■ Task goal
In the records below, find the line with "((start - sp) / 8 + 1)." and the line with "intros Hle Hm Ha"; return exactly those lines and every line between them.

[Stored items]
Content starts

(** ** Lemmas *)

Lemma turns_frames (start sp : Z) :
  sp <= start -> (start - sp) mod 8 = 0 -> turns (start - sp + 8) = Z.to_nat ((start - sp) / 8 + 1).
Proof.
  intros Hle Hm. unfold turns. f_equal. pose proof (Z.div_mod (start - sp) 8 ltac:(lia)) as E. rewrite Hm in E.
  assert (0 <= (start - sp) / 8) by (apply Z.div_pos; lia).
  replace (start - sp + 8 + 7) with (7 + ((start - sp) / 8 + 1) * 8) by lia. rewrite Z.div_add by lia.
  change (7 / 8) with 0. lia.
Qed.

Lemma frame_words_lookup (m : Z -> Z) (start : Z) (n i : nat) :
  (i < n)%nat -> nth i (frame_words m start n) 0 = m (start - 8 * Z.of_nat i).
Proof.
  intros Hi. apply nth_lookup_Some. unfold frame_words. rewrite list_lookup_fmap, lookup_seq_lt by done. done.
Qed.

Lemma frame_words_length (m : Z -> Z) (start : Z) (n : nat) : length (frame_words m start n) = n.
Proof. unfold frame_words. by rewrite length_fmap, length_seq. Qed.

(** Restoring what was saved gives back the words of the frames. *)
Lemma restore_saved (m0 m : Z -> Z) (start sp : Z) (a : Z) :
  sp <= start -> (start - sp) mod 8 = 0 -> sp <= a <= start -> (start - a) mod 8 = 0 ->
  restore_words m start (frame_words m0 start (turns (start - sp + 8))) a = m0 a.
Proof.
  intros Hle Hm Ha Hma. unfold restore_words. rewrite frame_words_length, turns_frames by done.
  pose proof (Z.div_mod (start - sp) 8 ltac:(lia)) as E. rewrite Hm in E.
  pose proof (Z.div_mod (start - a) 8 ltac:(lia)) as Ea. rewrite Hma in Ea.
  assert (0 <= (start - a) / 8) by (apply Z.div_pos; lia).
  assert ((start - a) / 8 <= (start - sp) / 8) by (apply Z.div_le_mono; lia).
  destruct (Z.leb_spec a start); [|lia]. destruct (Z.ltb_spec (start - 8 * Z.of_nat (Z.to_nat ((start - sp) / 8 + 1))) a); [|lia].
  rewrite Hma. cbn [andb Z.eqb]. rewrite frame_words_lookup by lia. f_equal. lia.
Qed.

(** The context of a coroutine that has yielded at [k], to be resumed at [ra]. *)
Record yielded (p : CoroutineProfile) (k : cpu) (start ra : Z) : Prop := {
  yi_start : has_start_ p = true;
  yi_frames : stack_frames_start (co_ctx_ p) = start;
  yi_len : stack_frames_len (co_ctx_ p) = start - rsp k + 8;
  yi_buf : take (turns (start - rsp k + 8)) (stack_frames_buf (co_ctx_ p)) = frame_words (mem k) start (turns (start - rsp k + 8));
  yi_rsp : ctx_rsp (co_ctx_ p) = rsp k;
  yi_others : ctx_others (co_ctx_ p) = others k;
  yi_resume : co_resume_addr (co_ctx_ p) = ra
}.

Lemma save_frames_ok (m : Z -> Z) (sp : Z) (p p' : CoroutineProfile) :
  has_start_ p = true -> save_frames m sp p = Ok p' ->
  let start := stack_frames_start (co_ctx_ p) in
  has_start_ p' = true /\ stack_frames_start (co_ctx_ p') = start /\ stack_frames_len (co_ctx_ p') = start - sp + 8 /\
  take (turns (start - sp + 8)) (stack_frames_buf (co_ctx_ p')) = frame_words m start (turns (start - sp + 8)) /\ sp <= start.
Proof.
  intros Hs. unfold save_frames. rewrite Hs. destruct (Z.leb_spec sp (stack_frames_start (co_ctx_ p))) as [Hle|]; [|done]. cbn [assert_ mbind res_bind].
  intros E. apply bind_Ok in E as (c & Ec & E). apply bind_Ok in E as (c' & Ec' & E). injection E as <-. cbv zeta.
  assert (stack_frames_start c = stack_frames_start (co_ctx_ p) /\ stack_frames_len c = stack_frames_start (co_ctx_ p) - sp + 8) as [H1 H2].
  { unfold CheckStackFramesBufCapacity in Ec. destruct (_ <? _); [|by injection Ec as <-]. destruct (_ <? _) in Ec; [|done].
    cbn [assert_ mbind res_bind] in Ec. by injection Ec as <-. }
  unfold SaveStackFrames in Ec'. destruct (_ <=? _); [|done]. injection Ec' as <-. cbn. rewrite H1, H2.
  split_and!; try done. by rewrite take_app_length' by (symmetry; apply frame_words_length).
Qed.

Lemma CoYieldTo_yielded k ra ra' this to this' to' k' :
  has_start_ this = true -> CoYieldTo k ra ra' this to = Ok (this', to', k') ->
  yielded this' k (stack_frames_start (co_ctx_ this)) (if has_start_ to then ra else ra') /\
  rsp k <= stack_frames_start (co_ctx_ this).
Proof.
  intros Hs. unfold CoYieldTo. intros E. apply bind_Ok in E as (p & Ep & E).
  destruct (save_frames_ok _ _ _ _ Hs Ep) as (H1 & H2 & H3 & H4 & H5). destruct (has_start_ to).
  - destruct (_ <? _) in E; [|done]. cbn [assert_ mbind res_bind] in E. apply bind_Ok in E as (m & Em & E).
    injection E as <- <- <-. split; [|done]. by split.
  - destruct (negb _) in E; [|done]. cbn in E. injection E as <- <- <-. split; [|done]. by split.
Qed.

Content ends

■ Response to this exercise
  sp <= start -> (start - sp) mod 8 = 0 -> turns (start - sp + 8) = Z.to_nat ((start - sp) / 8 + 1).
Proof.
  intros Hle Hm. unfold turns. f_equal. pose proof (Z.div_mod (start - sp) 8 ltac:(lia)) as E. rewrite Hm in E.
  assert (0 <= (start - sp) / 8) by (apply Z.div_pos; lia).
  replace (start - sp + 8 + 7) with (7 + ((start - sp) / 8 + 1) * 8) by lia. rewrite Z.div_add by lia.
  change (7 / 8) with 0. lia.
Qed.

Lemma frame_words_lookup (m : Z -> Z) (start : Z) (n i : nat) :
  (i < n)%nat -> nth i (frame_words m start n) 0 = m (start - 8 * Z.of_nat i).
Proof.
  intros Hi. apply nth_lookup_Some. unfold frame_words. rewrite list_lookup_fmap, lookup_seq_lt by done. done.
Qed.

Lemma frame_words_length (m : Z -> Z) (start : Z) (n : nat) : length (frame_words m start n) = n.
Proof. unfold frame_words. by rewrite length_fmap, length_seq. Qed.

(** Restoring what was saved gives back the words of the frames. *)
Lemma restore_saved (m0 m : Z -> Z) (start sp : Z) (a : Z) :
  sp <= start -> (start - sp) mod 8 = 0 -> sp <= a <= start -> (start - a) mod 8 = 0 ->
  restore_words m start (frame_words m0 start (turns (start - sp + 8))) a = m0 a.
Proof.
  intros Hle Hm Ha Hma. unfold restore_words. rewrite frame_words_length, turns_frames by done.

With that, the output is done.